Встал, потому что оставаться в кровати и думать было слишком невыносимо. Включил свет. Голову пронзила резкая боль. Выключил свет. Боль из резкой превратилась в тупую. Может, сходить на кухню, выпить воды? Это не поможет, но хотя бы отвлечет.

Путь на кухню лежал через гостиную, и когда Лешка понял, что она не пуста, поворачивать было уже поздно.

— Что не спишь? — спросил дядя, отрываясь на секунду от ноутбука.

— Голова болит.

Дядю этот ответ, кажется, удовлетворил. Он снова погрузился в работу.

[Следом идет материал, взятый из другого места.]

(** ** A fresh entry of the handler *)

Lemma serveHit_workUnitStore (key : JsString) (r : nat)
    (e : CacheEntryOf nat (list Tag)) (st : State) :
  workUnitStore (serveHit key r e st).2
  = propagateCacheLifeAndTags (workUnitStore st) e.
Proof.
  unfold serveHit. autorewrite with store.
  destruct (propagateCacheLifeAndTags (workUnitStore st) e
            ≫= wu_prerenderResumeDataCache) as [c|];
    destruct (cacheSignalOf (workUnitStore st)); cbn [fst snd];
    by autorewrite with store.
Qed.

(** X6.  An entry that the handler returns within its revalidate and expire
    windows, that is not discarded and not dynamic under a prerender, is
    served as it is: the caller reads the entry's content, the function is
    not run, nothing is written to the handler, and the work-unit store
    takes the cache life and tags of the entry. *)
Theorem fresh_entry_served_without_generation (inv : Invocation) (key : JsString)
    (st : State) (r : nat) (e : CacheEntryOf nat (list Tag)) (s : Stream) :
  shouldForceRevalidate (workStore st) (workUnitStore st) = false →
  handlerEntry inv = Some r →
  viewEntry r st = Some e →
  streams st !! value e = Some s →
  shouldDiscardCacheEntry e (workStore st) (implicitTagsOf (workUnitStore st))
    (implicitTagsExpirationOf (workUnitStore st)) = false →
  isDynamicEntry (workUnitStore st) e = false →
  currentTime inv ≤ timestamp e + revalidate e * 1000 →
  currentTime inv ≤ timestamp e + expire e * 1000 →
  ∃ stream,
    (handlerLookup inv key st).1 = Next stream
    ∧ contentOf stream (handlerLookup inv key st).2 = (chunks s, ending s)
    ∧ (workUnitStore st ≫= wu_prerenderResumeDataCache = None → stream = value e)
    ∧ countEvents isGenerate (log (handlerLookup inv key st).2)
      = countEvents isGenerate (log st)
    ∧ countEvents isHandlerSet (log (handlerLookup inv key st).2)
      = countEvents isHandlerSet (log st)
    ∧ workStore (handlerLookup inv key st).2 = workStore st
    ∧ workUnitStore (handlerLookup inv key st).2
      = propagateCacheLifeAndTags (workUnitStore st) e.
Proof.
  intros Hforce Hh Hv Hs Hd Hdyn Hfresh Hlive.
  pose proof (handlerLookup_kept inv key st r e Hforce Hh Hv Hd) as Heq.
  rewrite Hdyn in Heq.
  rewrite (gtb_false _ _ Hlive), (gtb_false _ _ Hfresh) in Heq.
  rewrite andb_false_r in Heq. cbn [orb] in Heq. unfold hitPath in Heq.
  rewrite (gtb_false _ _ Hfresh) in Heq.
  set (st0 := afterGet key st) in *.
  assert (Hv0 : viewEntry r st0 = Some e).
  { rewrite <- Hv. apply viewEntry_same; subst st0; by autorewrite with store. }
  assert (Hs0 : streams st0 !! value e = Some s).
  { subst st0. by autorewrite with store. }
  destruct (serveHit_frame key r e st0) as (Hws & _).
  destruct (serveHit_log key r e st0) as (clone & Hlog).
  destruct (serveHit_stream key r e s st0 Hv0 Hs0) as (Hcontent & _ & Hsame).
  pose proof (serveHit_workUnitStore key r e st0) as Hwus.
  exists (serveHit key r e st0).1. rewrite Heq. cbn [fst snd].
  split_and!; [reflexivity|exact Hcontent| | | | |].
  - intros Hnone. apply Hsame. subst st0. by autorewrite with store.
  - rewrite Hlog. subst st0. autorewrite with store. rewrite !countEvents_app.
    destruct (cacheSignalOf (workUnitStore st)),
             (workUnitStore st ≫= wu_prerenderResumeDataCache); simpl; lia.
  - rewrite Hlog. subst st0. autorewrite with store. rewrite !countEvents_app.
    destruct (cacheSignalOf (workUnitStore st)),
             (workUnitStore st ≫= wu_prerenderResumeDataCache); simpl; lia.
  - rewrite Hws. subst st0. by autorewrite with store.
  - rewrite Hwus. subst st0. by autorewrite with store.
Qed.

(** ** Stores without wrappers *)

Lemma noWrappers_same (st st' : State) :
  streams st' = streams st → noWrappers st → noWrappers st'.
Proof. intros Heq H r. unfold trackedOf. rewrite Heq. apply H. Qed.

Lemma noWrappers_newStream (s : Stream) (st : State) :
  tracked s = false → noWrappers st → noWrappers (newStream s st).2.
Proof.
  intros Hs H r. unfold trackedOf, newStream. cbn [snd streams set_streams].
  destruct (decide (r = newRef (streams st))) as [->|Hne].
  - by rewrite lookup_insert_eq.
  - rewrite lookup_insert_ne by done. apply H.
Qed.

Lemma noWrappers_lockStream (r : nat) (st : State) :
  noWrappers st → noWrappers (lockStream r st).
Proof. intros H x. rewrite trackedOf_lockStream. apply H. Qed.

Lemma noWrappers_tee (r : nat) (st : State) :
  noWrappers st → noWrappers (tee r st).2.
Proof.
  intros H. unfold tee. cbn [snd].
  by repeat (apply noWrappers_newStream; [reflexivity|]); apply noWrappers_lockStream.
Qed.

Lemma noWrappers_collectResult (savedStream : nat) (passed : bool)
    (inner : UseCacheStore) (startTime : Z) (errors : list JsError) (st : State) :
  noWrappers st →
  noWrappers (collectResult savedStream passed inner startTime errors st).2.
Proof.
  intros H. unfold collectResult.
  pose proof (noWrappers_lockStream savedStream st H) as Hl.
  destruct (contentOf savedStream st).2; cbn [snd]; try exact Hl;
    match goal with
    | |- context [newStream ?s ?x] =>
        assert (Hn : noWrappers (newStream s x).2)
          by (apply noWrappers_newStream; [|exact Hl]; unfold bufferStreamOf;
              destruct (invalidDynamicUsageError _); [done|];
              by destruct errors)
    end;
    (eapply noWrappers_same; [|exact Hn]);
    (destruct (cacheSignalOf _)); unfold propagateToOuter; by destruct passed.
Qed.

Lemma noWrappers_teeAndCollect (passed : bool) (inner : UseCacheStore)
    (startTime : Z) (errors : list JsError) (s : Stream) (st : State) :
  tracked s = false → noWrappers st →
  noWrappers (teeAndCollect passed inner startTime errors s st).2.
Proof.
  intros Hs H. unfold teeAndCollect. cbn [snd].
  apply noWrappers_collectResult, noWrappers_tee. by apply noWrappers_newStream.
Qed.

Lemma noWrappers_generateCacheEntry (passed : bool) (r : Rendering) (st : State) :
  noWrappers st → noWrappers (generateCacheEntry passed r st).2.
Proof.
  intros H. unfold generateCacheEntry.
  set (inner := mkUseCacheStore _ _ _ _ _ _ _ _ _). set (st1 := emit _ st).
  assert (H1 : noWrappers st1) by (by apply (noWrappers_same st)).
  destruct (isPrerender (outerStore passed st1)) eqn:Hpre.
  - destruct (decide (prerenderEnd r = ByTimeout)) as [Ht|Ht];
      [|destruct (decide (prerenderEnd r = ByDynamicAccess)) as [Hd|Hd]].
    + rewrite generateCacheEntryImpl_timeout by done.
      apply noWrappers_teeAndCollect; [done|]. by apply (noWrappers_same st1).
    + rewrite generateCacheEntryImpl_dynamic by done. cbn [snd].
      destruct (cacheSignalOf _); [by apply (noWrappers_same st1)|done].
    + rewrite generateCacheEntryImpl_prelude by done.
      by apply noWrappers_teeAndCollect.
  - rewrite generateCacheEntryImpl_normal by done.
    apply noWrappers_teeAndCollect; [|done]. by destruct (r_completesAt r).
Qed.
(** Coverage reaches past tomorrow. *)
Definition sc_covered : Script := with_valid (Returned true) (Some jan12) sc_heal_today.

(** ** Proof automation *)

(** Run one remediation symbolically, call by call. *)
Ltac heal_steps C :=
  unfold run, bind, update, invoke; simpl;
  destruct (plugin_manager_run C "pre_auto_attach" _ None _) as [[[]|e] ?]; simpl;
  [ destruct (uep_bind C _ _ _) as [[ents|e] ?]; simpl;
    [ destruct (plugin_manager_run C "post_auto_attach" _ _ _) as [[[]|e] ?]; simpl;
      [ destruct (cert_updater_update C _) as [[r|e] ?]; simpl | ] | ] | ].

(** Discharge hypotheses that place an event in a list it is not in. *)
Ltac absurd_in :=
  repeat match goal with
  | H : _ \/ _ |- _ => destruct H
  | H : False |- _ => destruct H
  | H : _ = _ |- _ => discriminate H
  end.

Ltac heals :=
  match goal with
  | H : Heal _ _ _ _ |- _ => inversion H; subst; clear H; simpl in *
  end.

Ltac crush :=
  repeat match goal with
  | |- _ /\ _ => split
  | |- forall _, _ => intro
  | |- ~ _ => intro
  end; simpl in *; absurd_in; simplify_eq; try done; try lia.

(** Find the split of a concrete list that [precedes] asks for. *)
Ltac prec :=
  unfold precedes;
  first [ by eexists [], [], _
        | by eexists [_], [], _
        | by eexists [_; _], [], _
        | by eexists [_; _; _], [], _
        | by eexists [_; _; _; _], [], _
        | by eexists [_; _; _], [_], _
        | by eexists [_; _; _; _], [_], _ ].
Definition sampleHeap : heap :=
  fun l =>
    match l with
    | 0 => Some (mkObject false NotCallable []
                   [("constructor", Data (HRef objectConstructor) true);
                    ("hasOwnProperty", Data (HRef hasOwnPropertyFunction) true);
                    ("valueOf", Data (HRef valueOfFunction) true);
                    ("toString", Data (HRef toStringFunction) true);
                    ("__proto__", Accessor true)])
    | 1 => Some (builtinFunction OtherFunction "Object" 1
                   [("prototype", Data (HRef objectPrototype) false)])
    | 2 => Some (builtinFunction HasOwnPropertyMethod "hasOwnProperty" 1 [])
    | 3 => Some (builtinFunction OtherFunction "valueOf" 0 [])
    | 4 => Some (builtinFunction OtherFunction "toString" 0 [])
    | 5 => Some (mkObject false OtherFunction [objectPrototype]
                   [("length", Data (HNum 0) true);
                    ("name", Data (HStr []) true);
                    ("constructor", Data (HRef functionConstructor) true)])
    | 6 => Some (builtinFunction OtherFunction "Function" 1
                   [("prototype", Data (HRef functionPrototype) false)])
    | 7 => Some (mkObject false NotCallable [objectPrototype]
                   [("length", Data (HNum 0) false)])
    | 8 => Some (plain [])
    | 9 => Some (plain [])
    | 10 => Some (plain [])
    | 20 => Some (plain [])
    | 21 => Some (plain [("toString", Data (HNum 1) true)])
    | 22 => Some (mkObject false NotCallable [arrayPrototype; objectPrototype]
                    [("0", Data (HStr (units "a")) true);
                     ("length", Data (HNum 1) false)])
    | 23 => Some (plain [("phone", Data (HStr (units "1")) false)])
    | 24 => Some (plain [("contact", Data (HRef contact) true);
                         ("self", Data (HRef user) true)])
    | 25 => Some (plain [("phone", Data (HStr (units "1")) true)])
    | _ => None
    end.

Definition sampleRealm : realm :=
  mkRealm [stringPrototype; objectPrototype]
          [numberPrototype; objectPrototype]
          [booleanPrototype; objectPrototype].


End HeapSample.
(* ================================================================= *)
(** * Properties *)

(** *** Facts about association lists *)

Lemma lookup_set_same (A : Type) (k : string) (v : A) props :
  Obj.lookup k (Obj.set k v props) = Some v.
Proof.
  induction props as [|[k' v'] rest IH]; simpl.
  - now rewrite String.eqb_refl.
  - destruct (String.eqb k k') eqn:E; simpl.
    + now rewrite String.eqb_refl.
    + now rewrite E.
Qed.

Lemma lookup_set_other (A : Type) (k k' : string) (v : A) props :
  k' <> k -> Obj.lookup k' (Obj.set k v props) = Obj.lookup k' props.
Proof.
  intros Hne. induction props as [|[k0 v0] rest IH]; simpl.
  - destruct (String.eqb_spec k' k); [contradiction | reflexivity].
  - destruct (String.eqb_spec k k0) as [->|Hk]; simpl.
    + destruct (String.eqb_spec k' k0); [contradiction | reflexivity].
    + destruct (String.eqb k' k0); [reflexivity | exact IH].
Qed.

Lemma lookup_remove_same (A : Type) (k : string) (props : list (string * A)) :
  Obj.lookup k (Obj.remove k props) = None.
Proof.
  induction props as [|[k' v'] rest IH]; simpl; [reflexivity|].
  destruct (String.eqb k k') eqn:E; simpl; [exact IH | now rewrite E].
Qed.

Lemma lookup_remove_other (A : Type) (k k' : string) (props : list (string * A)) :
  k' <> k -> Obj.lookup k' (Obj.remove k props) = Obj.lookup k' props.
Proof.
  intros Hne. induction props as [|[k0 v0] rest IH]; simpl; [reflexivity|].
  destruct (String.eqb_spec k k0) as [->|Hk]; simpl.
  - destruct (String.eqb_spec k' k0); [contradiction | exact IH].
  - destruct (String.eqb k' k0); [reflexivity | exact IH].
Qed.

(** *** The restricted topological sort *)

Section TopSortFacts.
Import TopSort.

Lemma edgeCount_clearChildren node es :
  edgeCount (clearChildren node es) + List.length (children es node)
  = edgeCount es.
Proof.
  unfold clearChildren, children, Obj.has.
  induction es as [|[k cs] rest IH]; simpl; [reflexivity|].
  destruct (String.eqb node k) eqn:E; simpl.
  - rewrite ?E. simpl. lia.
  - destruct (Obj.lookup node rest) eqn:L; simpl.
    + rewrite ?E. simpl. simpl in IH. lia.
    + lia.
Qed.

Lemma step_decreases st st' :
  step st = Some st' -> measure st' < measure st.
Proof.
  unfold step, measure. destruct (roots st) as [|r rest] eqn:R; [discriminate|].
  intros [= <-]. simpl. rewrite length_app.
  pose proof (edgeCount_clearChildren r (edges st)). lia.
Qed.

Lemma loop_terminates fuel : forall st,
  measure st <= fuel -> exists sorted, loop fuel st = Some sorted.
Proof.
  induction fuel as [|fuel IH]; intros st Hm; simpl.
  - destruct (step st) as [st'|] eqn:S; [|eauto].
    apply step_decreases in S. lia.
  - destruct (step st) as [st'|] eqn:S; [|eauto].
    apply IH. apply step_decreases in S. lia.
Qed.

Variable E0 : Edges.
Variable R0 : list string.

Lemma Inv_initial : Inv E0 R0 (initial E0 R0).
Proof.
  constructor; unfold seen; simpl.
  - reflexivity.
  - auto.
  - contradiction.
  - intros n Hn. now apply reach_root.
  - intros _ c Hc. split.
    + intros [p [[] _]].
    + intros _. now apply count_occ_not_In.
Qed.

Lemma children_clearChildren node es k :
  children (clearChildren node es) k
  = if String.eqb k node then [] else children es k.
Proof.
  unfold clearChildren, children, Obj.has.
  destruct (String.eqb_spec k node) as [->|Hne].
  - destruct (Obj.lookup node es) eqn:L.
    + now rewrite lookup_set_same.
    + now rewrite L.
  - destruct (Obj.lookup node es) eqn:L; [|reflexivity].
    now rewrite lookup_set_other.
Qed.

Lemma occursAfter_app l l' p c :
  occursAfter l p c -> occursAfter (l ++ l') p c.
Proof.
  intros (l1 & l2 & l3 & -> & Hn).
  exists l1, l2, (l3 ++ l'). split; [|exact Hn].
  rewrite <- !app_assoc. simpl. rewrite <- !app_assoc. reflexivity.
Qed.
(** * Plan-as-code executor of the customer service agent

  Shallow embedding of [_extract_execute_block], [execute_generated_code]
  and [customer_service_agent] from
  [agentic_ai/muti_agent_example/customer_service_agent/M5_UGL_1_R.py],
  together with the properties of the executor that the design document
  states.

  Conventions.
  - A Python [str] is a Rocq [string]; every character stands for the code
    point of the same number (0..255).
  - A Python [dict] with string keys is a [gmap string _].
  - A call that may raise returns an [outcome].
  - The caller hands the executor a database whose tables can be read; a
    plan body can close it, and it can close, truncate or replace the
    stream objects it reaches. *)

From Stdlib Require Import String Ascii List Bool Arith Lia.
From stdpp Require Import base option gmap strings list.

Local Open Scope string_scope.
Local Set Warnings "-register-all".

(** ** Python text primitives *)

Module PyStr.

(** [str.isspace] on one character: U+0009..U+000D, U+001C..U+001F,
    U+0020, U+0085 and U+00A0. *)
Definition is_space (c : ascii) : bool :=
  let n := nat_of_ascii c in
  (((9 <=? n) && (n <=? 13)) || ((28 <=? n) && (n <=? 31))
   || (n =? 32) || (n =? 133) || (n =? 160))%nat.

(** Simple lower-casing as [re.IGNORECASE] applies it to the letters that
    occur in the tag pattern: only A..Z fold onto a..z. *)
Definition lower (c : ascii) : ascii :=
  let n := nat_of_ascii c in
  if ((65 <=? n) && (n <=? 90))%nat then ascii_of_nat (n + 32) else c.

Definition ci_eqb (a b : ascii) : bool := Ascii.eqb (lower a) (lower b).

Fixpoint lstrip (s : string) : string :=
  match s with
  | EmptyString => EmptyString
  | String c s' => if is_space c then lstrip s' else s
  end.

Fixpoint rstrip (s : string) : string :=
  match s with
  | EmptyString => EmptyString
  | String c s' =>
      match rstrip s' with
      | EmptyString => if is_space c then EmptyString else String c EmptyString
      | r => String c r
      end
  end.

(** [s.strip()] *)
Definition strip (s : string) : string := rstrip (lstrip s).

(** Every character of [s] is white space (true on the empty string). *)
Fixpoint all_space (s : string) : bool :=
  match s with
  | EmptyString => true
  | String c s' => is_space c && all_space s'
  end.

(** Truth value of a string: [not text] holds exactly on [""]. *)
Definition truthy (s : string) : bool :=
  match s with EmptyString => false | String _ _ => true end.

Definition nl : string := String (ascii_of_nat 10) EmptyString.

End PyStr.

(** ** The regular expression of the extractor

  [re.search(r"<execute_python>(.*?)</execute_python>", text,
             re.DOTALL | re.IGNORECASE)] *)

Module Regex.
Import PyStr.

Definition open_tag : string := "<execute_python>".
Definition close_tag : string := "</execute_python>".

(** A literal matched at the head of [s], ignoring case; the remainder of
    [s] after the literal is returned. *)
Fixpoint match_literal (pat s : string) : option string :=
  match pat with
  | EmptyString => Some s
  | String p pat' =>
      match s with
      | EmptyString => None
      | String c s' => if ci_eqb p c then match_literal pat' s' else None
      end
  end.

(** [(.*?)] followed by the literal [stop], with [re.DOTALL]: the group
    grows one character at a time until [stop] matches. The captured
    group is returned. *)
Fixpoint lazy_until (stop s : string) : option string :=
  match match_literal stop s with
  | Some _ => Some EmptyString
  | None =>
      match s with
      | EmptyString => None
      | String c s' => option_map (String c) (lazy_until stop s')
      end
  end.

(** The whole pattern anchored at the head of [s]. *)
Definition match_here (s : string) : option string :=
  match match_literal open_tag s with
  | Some rest => lazy_until close_tag rest
  | None => None
  end.

(** [re.search]: the match at the leftmost start position; the result is
    [m.group(1)], or [None] when there is no match. *)
Fixpoint search (s : string) : option string :=
  match match_here s with
  | Some g => Some g
  | None =>
      match s with
      | EmptyString => None
      | String _ s' => search s'
      end
  end.

End Regex.


(** ** Exceptions and results of calls *)

Record PyExn := mkExn {
  exn_is_Exception : bool;   (* isinstance(e, Exception) *)
  exn_type : string;         (* the class name *)
  exn_msg : string;          (* str(e) *)
  exn_frames : string        (* the stack lines of the traceback below the
                                frame that handles the exception *)
}.

Inductive outcome (A : Type) : Type :=
| Returns (a : A)
| Raises (e : PyExn).
Arguments Returns {A} a.
Arguments Raises {A} e.

(** [traceback.format_exc()] in a handler whose own stack lines are [site]:
    the heading, the handler's frame, the frames below it, then the class
    and the message of the exception. *)
Definition format_exc (site : string) (e : PyExn) : string :=
  "Traceback (most recent call last):" ++ PyStr.nl ++ site ++ exn_frames e
  ++ exn_type e
  ++ (if PyStr.truthy (exn_msg e) then ": " ++ exn_msg e else "")
  ++ PyStr.nl.

Definition RuntimeError (msg : string) : PyExn :=
  {| exn_is_Exception := true; exn_type := "RuntimeError";
     exn_msg := msg; exn_frames := "" |}.

(** What a closed stream raises when it is read or written. *)
Definition closed_file_error : PyExn :=
  {| exn_is_Exception := true; exn_type := "ValueError";
     exn_msg := "I/O operation on closed file"; exn_frames := "" |}.

(** ** [_extract_execute_block] *)

Definition _extract_execute_block (text : string) : outcome string :=
if negb (PyStr.truthy text) then
  Raises (RuntimeError "Empty content passed to code executor.")
else
  match Regex.search text with
  | Some g => Returns (PyStr.strip g)
  | None => Returns (PyStr.strip text)
  end.

(** ** Python values, documents and the process state *)

(** Objects that the executor hands to the plan or that live in the
    interpreter: the TinyDB database, one of its tables, a callable or
    class known by its qualified name, a module, the dictionary of a
    module, and an object whose truth test ([__bool__] or [__len__])
    raises. *)
Inductive PyObj : Type :=
| ODb
| OTable (name : string)
| OCallable (qualname : string)
| OModule (name : string)
| ONamespace (module : string)
| OFaulty (e : PyExn).

(** Values a plan can bind to a name. A float is the dyadic number
    [m * 2^e]. *)
Inductive PyVal : Type :=
| VNone
| VBool (b : bool)
| VInt (z : Z)
| VFloat (m e : Z)
| VStr (s : string)
| VList (l : list PyVal)
| VDict (d : list (string * PyVal))
| VObj (o : PyObj).

(** A TinyDB document: the fields in insertion order. *)
Definition Doc : Type := list (string * PyVal).

(** A text stream object: what it holds and whether it was closed. *)
Record Stream := mkStream {
  s_text : string;
  s_closed : bool
}.

Definition new_stream : Stream := {| s_text := ""; s_closed := false |}.

(** The part of the process that the executor reads or writes: the tables
    of the database by name, the object bound to [sys.stdout], and every
    stream object. The caller hands over a database whose tables can be
    read; a plan can end that (see [Frame]). *)
Record World := mkWorld {
  tables : gmap string (list Doc);
  sys_stdout : nat;
  streams : gmap nat Stream
}.

(** The documents of a table. *)
Definition table_all (w : World) (t : string) : list Doc :=
  default [] (tables w !! t).

Definition stream_of (w : World) (h : nat) : Stream :=
  default new_stream (streams w !! h).

Definition set_tables (w : World) (ts : gmap string (list Doc)) : World :=
  {| tables := ts; sys_stdout := sys_stdout w; streams := streams w |}.

Definition set_stdout (w : World) (h : nat) : World :=
  {| tables := tables w; sys_stdout := h; streams := streams w |}.

Definition set_streams (w : World) (ss : gmap nat Stream) : World :=
  {| tables := tables w; sys_stdout := sys_stdout w; streams := ss |}.

(** The effect of a successful [sys.stdout.write(s)]. *)
Definition write_stdout (w : World) (s : string) : World :=
  let h := sys_stdout w in
  set_streams w
    (<[h := {| s_text := s_text (stream_of w h) ++ s;
               s_closed := s_closed (stream_of w h) |}]> (streams w)).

Лешка прошел дальше, на кухню, налил себе воды и медленно выпил, чувствуя, как холод эхом отдается где-то в районе мозга. Хорошо, что дядя хоть не велел ему снова ложиться…

Постояв немного у кухонного окна, Лешка вернулся в гостиную и присел на самый краешек дивана, готовый уйти, если прогонят. Дядя только бросил на него хмурый взгляд, но ничего не сказал. Ну и пусть, всё равно лучше так, чем наедине с темнотой.

Лешка обхватил себя руками, пытаясь унять внезапно набежавшую дрожь. Получилось, но место дрожи заняло жжение в глазах. Чувствуя, что слёзы вот-вот польются сами собой, Лешка поспешно закрыл руками лицо, массируя кончиками пальцев лоб и виски и одновременно вытирая украдкой глаза.

Дядя встал, порылся в одном из многочисленных ящиков секретера и положил на журнальный столик полупустую пачку ибупрофена. Лешка только вопросительно посмотрел на него, и дядя принес из кухни стакан воды. Вручил его Лешке, выдавил из блистера одну таблетку. Лешка послушно сунул ее в рот и запил водой.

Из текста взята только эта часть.